_Records shown_

(** The polling loop only polls its task.  What it returns is the
    terminal task of its last poll; what it raises comes from its last
    poll; when it runs out of fuel its last poll, if any, did not end
    the wait. *)
Lemma poll_outcome taskUid t0 timeOutMs intervalMs fuel :
  ∀ w, let run := Task.poll fuel taskUid t0 timeOutMs intervalMs w in
       ∃ seg, exchanges run.2 = exchanges w ++ seg
              ∧ Forall (λ ex, sent ex = task_request taskUid) seg
              ∧ match run.1 with
                | Ret t => waited_for taskUid t seg
                | Throw e => wait_failed taskUid timeOutMs seg e
                | OutOfFuel => ¬ ended_well seg
                end.
Proof.
  induction fuel as [|fuel IH]; intros w; cbv zeta.
  - exists []. rewrite app_nil_r.
    split; [reflexivity|]. split; [constructor|].
    intros (ex & ? & ? & Hlast & _). discriminate Hlast.
  - rewrite poll_unfold.
    set (rp := network w (task_request taskUid)).
    set (ex := mkExchange (task_request taskUid) rp).
    set (w1 := mkWorld _ _).
    assert (Hone : Forall (λ e, sent e = task_request taskUid) [ex])
      by (by repeat constructor).
    destruct (answer rp) as [res|err] eqn:Ea.
    2: { exists [ex]. split; [reflexivity|]. split; [assumption|].
         split; [assumption|]. exists ex. split; [reflexivity|].
         left. exists err. by split. }
    destruct (Task.make res) as [task|] eqn:Em.
    2: { exists [ex]. split; [reflexivity|]. split; [assumption|].
         split; [assumption|]. exists ex. split; [reflexivity|].
         right; left. exists res. by split. }
    destruct (make_status res task Em) as [status Es]. rewrite Es.
    destruct (Task.is_terminal status) eqn:Et.
    + exists [ex]. split; [reflexivity|]. split; [assumption|].
      split; [assumption|].
      exists ex, res. split; [reflexivity|]. split; [assumption|].
      split; [assumption|]. exists status. by split.
    + destruct (Z.leb_spec timeOutMs (clock w1 - t0)) as [Hlate|Hearly].
      * exists [ex]. split; [reflexivity|]. split; [assumption|].
        split; [assumption|]. exists ex. split; [reflexivity|].
        right; right. exists res, task, status, (clock w1 - t0)%Z.
        split; [assumption|]. split; [assumption|]. split; [assumption|].
        split; [assumption|]. by split.
      * set (w2 := mkWorld _ _).
        destruct (IH w2) as (seg & Hseg & Hpolls & Hout).
        exists (ex :: seg). split; [|split].
        -- rewrite Hseg. simpl. by rewrite <- app_assoc.
        -- by constructor.
        -- destruct (Task.poll fuel taskUid t0 timeOutMs intervalMs w2).1
             as [t|e|].
           ++ destruct Hout as (_ & e & r & Hlast & Hrest).
              split; [by constructor|]. exists e, r.
              split; [by apply last_later | assumption].
           ++ destruct Hout as (_ & e' & Hlast & Hwhy).
              split; [by constructor|]. exists e'.
              split; [by apply last_later | assumption].
           ++ intros (e' & r & t & Hlast & Ha & Hm & st & Hs & Hterm).
              destruct seg as [|ex' seg].
              ** injection Hlast as <-. simpl in Ha. rewrite Ea in Ha.
                 injection Ha as <-. rewrite Em in Hm. injection Hm as <-.
                 rewrite Es in Hs. injection Hs as <-. congruence.
              ** apply Hout. exists e', r, t. split; [exact Hlast|].
                 split; [assumption|]. split; [assumption|].
                 exists st. by split.
Qed.
(** X21: when the chunk loop succeeds, the points it has upserted are, in
    order, one per chunk: the ids are the chunk ids of the report and the
    payloads hold the chunks' texts. *)
Theorem upload_chunks_stores_chunks
    (env : Env) (chunks : list string) (idx : Z) (tr tr' : trace)
    (entries : list ChunkResult) :
  upload_chunks env idx chunks tr = (Ok entries, tr') →
  ∃ points,
    upserts tr' = (rev points ++ upserts tr)%list ∧
    map point_id points = map chunk_id entries ∧
    map point_payload points
    = map (fun chunk => ({[ "content" := chunk ]} : gmap string string)) chunks.
Proof.
  revert idx tr tr' entries.
  induction chunks as [|chunk chunks IH]; intros idx tr tr' entries Hrun.
  - injection Hrun as <- <-. by exists [].
  - simpl in Hrun. unfold mbind, M_bind in Hrun.
    destruct (add_document env chunk tr) as [[added|e] tr1] eqn:Hadd; [|done].
    destruct (upload_chunks env (idx + 1) chunks tr1) as [[rest|e] tr2] eqn:Hrest;
      [|done].
    injection Hrun as <- <-.
    destruct (add_document_upserts env _ _ _ _ Hadd) as [v Hup].
    destruct (IH _ _ _ _ Hrest) as (points & Hpoints & Hids & Hpayloads).
    exists (stored_point (add_id added) v chunk :: points).
    split; [|split].
    + rewrite Hpoints, Hup. simpl. by rewrite <- app_assoc.
    + simpl. by rewrite Hids.
    + simpl. by rewrite Hpayloads.
Qed.

Lemma upload_chunks_stores_chunks_witness :
  ∃ points,
    upserts (snd (upload_chunks (example_env []) 0 ["one"; "two"] []))
    = (rev points ++ upserts [])%list ∧
    map point_id points
    = map chunk_id [{| chunk_index := 0; chunk_id := "id-1" |};
                    {| chunk_index := 1; chunk_id := "id-5" |}] ∧
    map point_payload points
    = map (fun chunk => ({[ "content" := chunk ]} : gmap string string))
          ["one"; "two"].
Proof.
  apply (upload_chunks_stores_chunks (example_env []) ["one"; "two"] 0 []).
  reflexivity.
Defined.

_Task_
Repeat each record above precisely as written.

_Problem solution_
(** The polling loop only polls its task.  What it returns is the
    terminal task of its last poll; what it raises comes from its last
    poll; when it runs out of fuel its last poll, if any, did not end
    the wait. *)
Lemma poll_outcome taskUid t0 timeOutMs intervalMs fuel :
  ∀ w, let run := Task.poll fuel taskUid t0 timeOutMs intervalMs w in
       ∃ seg, exchanges run.2 = exchanges w ++ seg
              ∧ Forall (λ ex, sent ex = task_request taskUid) seg
              ∧ match run.1 with
                | Ret t => waited_for taskUid t seg
                | Throw e => wait_failed taskUid timeOutMs seg e
                | OutOfFuel => ¬ ended_well seg
                end.
Proof.
  induction fuel as [|fuel IH]; intros w; cbv zeta.
  - exists []. rewrite app_nil_r.
    split; [reflexivity|]. split; [constructor|].
    intros (ex & ? & ? & Hlast & _). discriminate Hlast.
  - rewrite poll_unfold.
    set (rp := network w (task_request taskUid)).
    set (ex := mkExchange (task_request taskUid) rp).
    set (w1 := mkWorld _ _).
    assert (Hone : Forall (λ e, sent e = task_request taskUid) [ex])
      by (by repeat constructor).
    destruct (answer rp) as [res|err] eqn:Ea.
    2: { exists [ex]. split; [reflexivity|]. split; [assumption|].
         split; [assumption|]. exists ex. split; [reflexivity|].
         left. exists err. by split. }
    destruct (Task.make res) as [task|] eqn:Em.
    2: { exists [ex]. split; [reflexivity|]. split; [assumption|].
         split; [assumption|]. exists ex. split; [reflexivity|].
         right; left. exists res. by split. }
    destruct (make_status res task Em) as [status Es]. rewrite Es.
    destruct (Task.is_terminal status) eqn:Et.
    + exists [ex]. split; [reflexivity|]. split; [assumption|].
      split; [assumption|].
      exists ex, res. split; [reflexivity|]. split; [assumption|].
      split; [assumption|]. exists status. by split.
    + destruct (Z.leb_spec timeOutMs (clock w1 - t0)) as [Hlate|Hearly].
      * exists [ex]. split; [reflexivity|]. split; [assumption|].
        split; [assumption|]. exists ex. split; [reflexivity|].
        right; right. exists res, task, status, (clock w1 - t0)%Z.
        split; [assumption|]. split; [assumption|]. split; [assumption|].
        split; [assumption|]. by split.
      * set (w2 := mkWorld _ _).
        destruct (IH w2) as (seg & Hseg & Hpolls & Hout).
        exists (ex :: seg). split; [|split].
        -- rewrite Hseg. simpl. by rewrite <- app_assoc.
        -- by constructor.
        -- destruct (Task.poll fuel taskUid t0 timeOutMs intervalMs w2).1
             as [t|e|].
           ++ destruct Hout as (_ & e & r & Hlast & Hrest).
              split; [by constructor|]. exists e, r.
              split; [by apply last_later | assumption].
           ++ destruct Hout as (_ & e' & Hlast & Hwhy).
              split; [by constructor|]. exists e'.
              split; [by apply last_later | assumption].
           ++ intros (e' & r & t & Hlast & Ha & Hm & st & Hs & Hterm).
              destruct seg as [|ex' seg].
              ** injection Hlast as <-. simpl in Ha. rewrite Ea in Ha.
                 injection Ha as <-. rewrite Em in Hm. injection Hm as <-.
                 rewrite Es in Hs. injection Hs as <-. congruence.
              ** apply Hout. exists e', r, t. split; [exact Hlast|].
                 split; [assumption|]. split; [assumption|].
                 exists st. by split.
Qed.
(** X21: when the chunk loop succeeds, the points it has upserted are, in
    order, one per chunk: the ids are the chunk ids of the report and the
    payloads hold the chunks' texts. *)
Theorem upload_chunks_stores_chunks
    (env : Env) (chunks : list string) (idx : Z) (tr tr' : trace)
    (entries : list ChunkResult) :
  upload_chunks env idx chunks tr = (Ok entries, tr') →
  ∃ points,
    upserts tr' = (rev points ++ upserts tr)%list ∧
    map point_id points = map chunk_id entries ∧
    map point_payload points
    = map (fun chunk => ({[ "content" := chunk ]} : gmap string string)) chunks.
Proof.
  revert idx tr tr' entries.
  induction chunks as [|chunk chunks IH]; intros idx tr tr' entries Hrun.
  - injection Hrun as <- <-. by exists [].
  - simpl in Hrun. unfold mbind, M_bind in Hrun.
    destruct (add_document env chunk tr) as [[added|e] tr1] eqn:Hadd; [|done].
    destruct (upload_chunks env (idx + 1) chunks tr1) as [[rest|e] tr2] eqn:Hrest;
      [|done].
    injection Hrun as <- <-.
    destruct (add_document_upserts env _ _ _ _ Hadd) as [v Hup].
    destruct (IH _ _ _ _ Hrest) as (points & Hpoints & Hids & Hpayloads).
    exists (stored_point (add_id added) v chunk :: points).
    split; [|split].
    + rewrite Hpoints, Hup. simpl. by rewrite <- app_assoc.
    + simpl. by rewrite Hids.
    + simpl. by rewrite Hpayloads.
Qed.

Lemma upload_chunks_stores_chunks_witness :
  ∃ points,
    upserts (snd (upload_chunks (example_env []) 0 ["one"; "two"] []))
    = (rev points ++ upserts [])%list ∧
    map point_id points
    = map chunk_id [{| chunk_index := 0; chunk_id := "id-1" |};
                    {| chunk_index := 1; chunk_id := "id-5" |}] ∧
    map point_payload points
    = map (fun chunk => ({[ "content" := chunk ]} : gmap string string))
          ["one"; "two"].
Proof.
  apply (upload_chunks_stores_chunks (example_env []) ["one"; "two"] 0 []).
  reflexivity.
Defined.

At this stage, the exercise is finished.